July attracts fewer signups than average
We first looked at MoviePass when growth for the ticket subscription company was on an unstoppable ascent, reaching 2 million subscribers in February 2018. While signups have continued to grow steadily, MoviePass has—at times deliberately—tested the limits of what subscribers will tolerate.
When peak pricing rolled out July 5, MoviePass may have pushed the envelope too far by forcing subscribers to pay additional fees to see in-demand movies at popular times. In July, signups were 13 percent lower than the monthly average since the $9.95 plan launched.
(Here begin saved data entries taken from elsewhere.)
(* ===== verification/HookDispatchFacts.v ===== *)
(** The dispatcher's tables stay consistent under every operation; scope isolation and
    self-healing over a versioned namespace table; what a restart keeps of a durable
    subscription; and where delivery goes wrong. *)
From Stdlib Require Import SpecFloat.
From S2P Require Import Prelude PyValue FilterPython PyText HookMatch RankFusion Scoring DocumentScan HookDispatch.

Local Open Scope string_scope.
Local Open Scope list_scope.
Local Open Scope Z_scope.

(** ** Registries *)

Section registry_facts.
Context {S : Type} `{Registered S}.
Implicit Types g : registry S.

(** The two tables agree, and an id is registered once. *)
Definition reg_ok g : Prop :=
  (forall key s, s ∈ listed g key -> reg_key s = key /\ by_id g !! reg_id s = Some s) /\
  (forall i s, by_id g !! i = Some s -> reg_id s = i /\ s ∈ listed g (reg_key s)) /\
  (forall key, NoDup (reg_id <$> listed g key)).

Lemma listed_insert k k' l (m : gmap string (list S)) b :
  listed (MkRegistry (<[k := l]> m) b) k' = if decide (k = k') then l else default [] (m !! k').
Proof.
  unfold listed. cbn. destruct (decide (k = k')) as [->|]; [by rewrite lookup_insert_eq|].
  by rewrite lookup_insert_ne.
Qed.

Lemma elem_of_without_id i (l : list S) s : s ∈ without i l <-> s ∈ l /\ reg_id s <> i.
Proof. unfold without. rewrite !list_elem_of_In, filter_In, negb_true_iff, Z.eqb_neq. tauto. Qed.

Lemma NoDup_without i (l : list S) : NoDup (reg_id <$> l) -> NoDup (reg_id <$> without i l).
Proof.
  induction l as [|x l IH]; [done|]. rewrite fmap_cons, NoDup_cons. intros [Hx Hn].
  change (without i (x :: l)) with (if negb (reg_id x =? i) then x :: without i l else without i l).
  destruct (reg_id x =? i); cbn [negb]; [by auto|]. rewrite fmap_cons. apply NoDup_cons. split; [|auto].
  intros (y & E & Hy)%list_elem_of_fmap. apply Hx, list_elem_of_fmap.
  apply elem_of_without_id in Hy as [Hy _]. eauto.
Qed.

Lemma empty_registry_ok : reg_ok empty_registry.
Proof.
  split_and!; unfold listed; cbn; [|done|intros key; rewrite lookup_empty; constructor].
  intros key s. rewrite lookup_empty. by intros ?%not_elem_of_nil.
Qed.

Lemma add_ok s g : by_id g !! reg_id s = None -> reg_ok g -> reg_ok (add s g).
Proof.
  intros Hs (H1 & H2 & H3). unfold add. split_and!.
  - intros key t. rewrite listed_insert. cbn [by_id]. case_decide as E.
    + rewrite elem_of_app, list_elem_of_singleton. intros [Ht| ->]; [|by split; [|rewrite lookup_insert_eq]].
      destruct (H1 _ _ Ht) as [Hk Ht']. subst key. split; [done|].
      rewrite lookup_insert_ne; [done|]. intros Eq. by rewrite Eq, Ht' in Hs.
    + intros Ht. destruct (H1 key t Ht) as [Hk Ht']. split; [done|].
      rewrite lookup_insert_ne; [done|]. intros Eq. by rewrite Eq, Ht' in Hs.
  - intros i t. cbn [by_id]. rewrite listed_insert. destruct (decide (reg_id s = i)) as [Es|Hne].
    + rewrite Es, lookup_insert_eq. intros [= <-]. split; [done|]. rewrite decide_True by done.
      apply elem_of_app. right. by apply list_elem_of_singleton.
    + rewrite lookup_insert_ne by done. intros Ht. destruct (H2 _ _ Ht) as [Hi Ht']. split; [done|].
      case_decide as E; [|done]. rewrite elem_of_app. left. by rewrite E.
  - intros key. rewrite listed_insert. case_decide as E; [|apply (H3 key)].
    rewrite fmap_app. apply NoDup_app. split_and!; [apply H3| |apply NoDup_singleton].
    intros x (t & -> & Ht)%list_elem_of_fmap. cbn. rewrite list_elem_of_singleton. intros Eq.
    destruct (H1 _ _ Ht) as [_ Ht']. by rewrite Eq, Hs in Ht'.
Qed.
Definition sample_bad_filter : SemanticFilter :=
  MkFilter 50 "bad" "" [] [] [] [] (Some (VDict [("name", VList [VDict [("prefix", VInt 5)]])])) [] [] None
    f1 f1 None None.

Definition sample_bad_state : State :=
  sample_run [NewFilter sample_bad_filter; Subscribe 5 51 "entity.created" 7 None None;
              Subscribe 6 52 "entity.created" 8 (Some 0) None] (HookDispatcher None).

Lemma bad_pattern_silences_witness :
  exists y, dispatch_hook (fun _ _ => f0) (fun _ => f0) (fun _ => "") (fun s => s) false (fun _ _ => true) true
    None (Some sample_bad_state) (sample_event 1) = Err y.
Proof.
  apply (bad_pattern_silences (fun _ _ => f0) (fun _ => f0) (fun _ => "") (fun s => s) false
    (fun _ _ => true) true None sample_bad_state (sample_event 1)
    (MkSub 6 "entity.created" 8 (Some 0) true) 0 sample_bad_filter TypeError).
  - right. left.
  - reflexivity.
  - reflexivity.
  - vm_compute. reflexivity.
  - reflexivity.
  - vm_compute. reflexivity.
  - vm_compute. discriminate.
Defined.

Lemma restart_keeps_subscription_witness :
  let st := sample_run [NewFilter (bare_filter 50 10)] (HookDispatcher (Some ∅)) in
  let st1 := (register_persistent 5 false "entity.created" (VStr "hook") (Some 0) None st).2 in
  filter_scope st1 (Some 0) = Some 10 /\
  exists r, filter_scope (load_persistent false (HookDispatcher (subscription_store st1))).2 (Some r) = None.
Proof.
  intros st st1.
  destruct (restart_keeps_subscription st ∅ 5 "entity.created" (VStr "hook") 0 (bare_filter 50 10) None)
    as (H1 & r & _ & _ & H2).
  - reflexivity.
  - intros rows [= <-] i row. by rewrite lookup_empty.
  - reflexivity.
  - split; [exact H1|]. exists r. exact H2.
Defined.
New signups may also have been deterred by July service outages—not exactly the kind of box office plot twist subscribers were hoping for.
MoviePass also struggled to acquire new subscribers back in April. The slowdown coincided with the removal of the movie-a-day plan to test out a new package offering four movies per month. That month saw 28 percent fewer signups for MoviePass, compared against the monthly average. And, starting this month, all subscribers will be similarly capped at three movies per month.
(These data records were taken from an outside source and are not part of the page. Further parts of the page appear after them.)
(** ** Values and cells *)

Section cells.
Context (isoformat : datetime -> string) {J : Json1}.
Context (iso_order : forall a b, utc_in_range a = true -> utc_in_range b = true ->
  String.compare (isoformat a) (isoformat b) = Z.compare (dt_local a) (dt_local b)).

Lemma utc_in_range_utc d : utc_in_range d = true -> dt_offset d = Some 0%Z /\ to_utc d = Ok (dt_utc (dt_local d)).
Proof.
  unfold utc_in_range. rewrite !andb_true_iff, bool_decide_eq_true. intros [[Ho H1] H2]. split; [done|].
  unfold to_utc, dt_astimezone_utc. by rewrite Ho, dt_instant_aware, H1, H2.
Qed.

(** What the store writes to a date column is the rendering of a UTC datetime in range. *)
Lemma dt_to_iso_in_range d s : (dt_min <= dt_local d <= dt_max)%Z ->
  LanceStore._dt_to_iso isoformat (Some d) = Ok (Some s) -> exists u, utc_in_range u = true /\ s = isoformat u.
Proof.
  intros Hd. unfold LanceStore._dt_to_iso, to_utc, dt_astimezone_utc.
  assert (Hu : forall t, (dt_min <=? t)%Z && (t <=? dt_max)%Z = true -> utc_in_range (dt_utc t) = true) by done.
  destruct (dt_offset d); [|intros [= <-]; exists (dt_utc (dt_local d)); split; [apply Hu; lia|done]].
  destruct (dt_instant d) as [t|]; [|done]. destruct (_ && _) eqn:E; [|done]. intros [= <-]. exists (dt_utc t). auto.
Qed.

Lemma cmp_holds op o c x : symbol_of op = Ok o -> _RANGE_FN op = Ok c -> cmp_of c x = holds_for o x.
Proof. destruct op; try done; intros [= <-] [= <-]; by destruct x. Qed.

Lemma string_eqb_compare s t : String.eqb s t = match String.compare s t with Eq => true | _ => false end.
Proof.
  destruct (String.eqb_spec s t) as [->|Hn].
  - assert (H : String.compare t t = Datatypes.Eq).
    { pose proof (String.compare_antisym t t) as H. by destruct (String.compare t t). }
    by rewrite H.
  - destruct (String.compare s t) eqn:E; [|done..]. by apply String.compare_eq_iff in E.
Qed.

(** Two values of a system key compare as their cells do. *)
Lemma typed_order key w v : typed key w = true -> typed key v = true ->
  exists x, cell_compare (stored_cell isoformat w) (stored_cell isoformat v) = Some x /\
    _comparable w v = true /\ _eq_aligned w v = Ok (holds_for OEq x) /\
    forall op o c, symbol_of op = Ok o -> _RANGE_FN op = Ok c ->
      _system_range w v c = Ok (holds_for o x).
Proof.
  destruct w as [|?|?|?|s|d|?|?|?|?], v as [|?|?|?|t|d'|?|?|?|?]; try done; cbn [typed]; intros Hw Hv;
    try (exfalso; by destruct (mem_str key date_keys)).
  - exists (String.compare s t). split_and!; [done..| |].
    + unfold _eq_aligned. cbn. rewrite string_eqb_compare. by destruct (String.compare s t).
    + intros op o c Ho Hc. unfold _system_range. cbn. f_equal. by eapply cmp_holds.
  - apply andb_true_iff in Hw as [_ Hw], Hv as [_ Hv]. exists (Z.compare (dt_local d) (dt_local d')).
    destruct (utc_in_range_utc d Hw) as [Ho1 E1], (utc_in_range_utc d' Hv) as [Ho2 E2].
    split_and!; [cbn; by rewrite iso_order|done| |].
    + unfold _eq_aligned, _align_dt. rewrite E1, E2. cbn [py_eq]. rewrite dt_eqb_utc by done. cbn [dt_utc dt_local].
      rewrite Z.eqb_compare. by destruct (Z.compare _ _).
    + intros op o c Ho Hc. unfold _system_range, _align_dt. cbn. rewrite E1, E2. cbn [py_cmp]. rewrite dt_cmp_utc by done.
      cbn [dt_utc dt_local]. f_equal. by eapply cmp_holds.
Qed.

Lemma typed_value key v : typed key v = true ->
  FilterPython._system_value v = v /\ is_none v = false /\
  cell_of_bind (Lance._system_value isoformat v) = Some (stored_cell isoformat v).
Proof. by destruct v. Qed.

(** What [_md_contains] binds for a value. *)
Definition bound (v : value) : value :=
  if (_operand_type_gate v).2 then VInt (if truthy v then 1 else 0)%Z else _jsonable_scalar isoformat v.

Lemma num_element f g : is_true (compare3 OEq (CNum f) (CNum g)) = num_eqb f g.
Proof. unfold compare3, num_eqb. cbn. by destruct (num_compare f g) as [[]|]. Qed.

Lemma text_compare s t : compare3 OEq (CText s) (CText t) = Some (String.eqb s t).
Proof. unfold compare3. cbn. rewrite string_eqb_compare. by destruct (String.compare s t). Qed.

Lemma text_element s t : is_true (compare3 OEq (CText s) (CText t)) = String.eqb s t.
Proof. by rewrite text_compare; destruct (String.eqb s t). Qed.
As of July, 1 percent of all U.S. consumers have tried MoviePass and, back in March, CEO Mitch Lowe claimed that 6 percent of all cinema ticket sales were generated by its subscribers. Since MoviePass covers the cost of full-price theater tickets for its members, its rapid subscriber growth has caused the company to lose money at an alarming rate.
One-eighth of monthly subscribers shelled out during the surge fee experiment
When peak pricing began, as expected, surge fee transactions were concentrated around weekend showtimes. The added cost started at $2, with fees rising as high as $8. Three-quarters of all July fees were under $5, although fee amounts increased dramatically by the end of the month. In the last week of July, 72 percent of collected fees were over $5.
Just one month later, surge fees are already a thing of the past, and only 12 percent of monthly customers ever paid them. The peak prices were allegedly determined by “holistic demand,” although subscribers complained about MoviePass’s rather loose definition of peak. In the past, Lowe has been less than candid with the public about MoviePass’s marketing practices, and it’s within the realm of possibility that surge pricing was yet another tool to show theaters and studios that MoviePass can manipulate its subscribers’ behavior.
Despite hard times, subscribers are sticking around
Peak pricing is gone and, somehow, seems not to have taken too many customers along with it. In fact, retention data shows that subscribers aren’t ready to roll credits on MoviePass just yet. For the $9.95 monthly plan, month-over-month retention remains strong—89 percent of June subscribers returned in July, which is only slightly lower than Netflix’s month-over-month retention rate that same month.
Throughout 2018, MoviePass’s month-over-month retention has actually improved as new members—who may falsely appear to churn due to delays in MoviePass’s first billing cycle—represent a smaller proportion of its subscriber base. Overall, retention doesn’t reflect the volatility of MoviePass’s rocky financial position. And why would it? Subscribers are, after all, still breaking even on the cost of membership after as little as just one trip to the theater each month. It remains to be seen if MoviePass’s ongoing antics will drive subscribers to jump ship, perhaps in favor of a competitor.